Outra preocupação mais geral sobre o uso de uma licença para compartilhar metadados bibliográficos tem a ver com a sua viabilidade técnica. Isto é evidente na Model Language que OCLC recomenda, que inclui links para a WCRR Política de Uso dos registros (WorldCat Direitos e Responsabilidades), as normas da comunidade e um FAQ. Seguindo estes links leva os leitores as páginas com ainda mais informações sobre os requisitos esperados para os membros e não-membros. A preocupação não é tanto a opacidade das regras, mas que eles podem tornar-se ligados a um grande número de registros que não têm nada a ver com a OCLC. Por exemplo, muitos membros só podem ter começado muito recentemente o reuso de registros da OCLC, ainda que na Model Language não é feita qualquer distinção entre registros OCLC e registos não OCLC de origem, mais uma vez, porque não há nenhuma solução técnica viável para diferenciar entre estes. O resultado: A atribuição é (erradamente) dada a OCLC para toda a base de dados, e um grande número de princípios OCLC ligados aos conteúdos completos do banco de dados das bibliotecas. Enquanto o ODC-BY e WCRR podem muito bem ser instrumentos bem-intencionados para transformar os dados do WorldCat em “recursos comuns” para os membros da OCLC, ele certamente não tem as soluções técnicas para demarcar onde começa e termina, potencialmente resultando em confusão e overreaching de requisitos para os que tentam cumprir. Fundamentalmente, isso levanta a questão de saber se os registros de biblioteca não devem ser apenas bens públicos liberados para o domínio público.

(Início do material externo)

Lemma licenseHeader_length v : 16 < String.length (licenseHeader v).
Proof.
  unfold licenseHeader. rewrite !length_append.
  change (String.length "// Copyright ") with 13.
  change (String.length " Google LLC") with 11. lia.
Qed.

Lemma writeExamples_header_witness :
  exists rest,
    files (fst (@writeExamples Sample.ast Sample.runtime
                  "out" [Sample.ex_first; Sample.ex_second] tt "r" Sample.w0))
      !! "out/second/main.go"
    = Some (licenseHeader "2021" +:+ rest).
Proof.
  pose (r := @writeExamples Sample.ast Sample.runtime
               "out" [Sample.ex_first; Sample.ex_second] tt "r" Sample.w0).
  assert (E : r = (fst r, Ok tt)) by (vm_compute; reflexivity).
  destruct (@writeExamples_header Sample.ast Sample.runtime
              _ _ _ _ _ _ E) as (_ & _ & Hsame).
  destruct (Hsame 2021%Z (fun _ _ => eq_refl) "out/second/main.go"
              (snippet 2021 "r_Client_Collection_second" ("f()" +:+ NL)))
    as [Hold|Hnew].
  - vm_compute. reflexivity.
  - vm_compute in Hold. discriminate Hold.
  - destruct Hnew as [rest Hrest]. exists rest.
    change (Sprint_int 2021) with "2021" in Hrest.
    rewrite <- Hrest. vm_compute. reflexivity.
Defined.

Por todas as razões acima expostas, instituições culturais, incluindo a British Library, Europeana, a Biblioteca da Universidade de Michigan, Harvard e outras adotaram a Dedicação ao Domínio Público (CC0) para a publicação de seus dados de catálogo online. A partir disso, vemos que uma abordagem verdadeiramente normativa para a comunidade de bibliotecas seria a Dedicação ao Domínio Público, como a CC0, juntamente com os pedidos para fornecer atribuição à fonte (por exemplo OCLC) na medida do possível. Tal abordagem seria maximizar a experimentação e inovação com os dados de catalogação, de acordo com a missão e os valores da comunidade de bibliotecas, respeitando o investimento da OCLC e a comunidade de bibliotecas neste valioso recurso.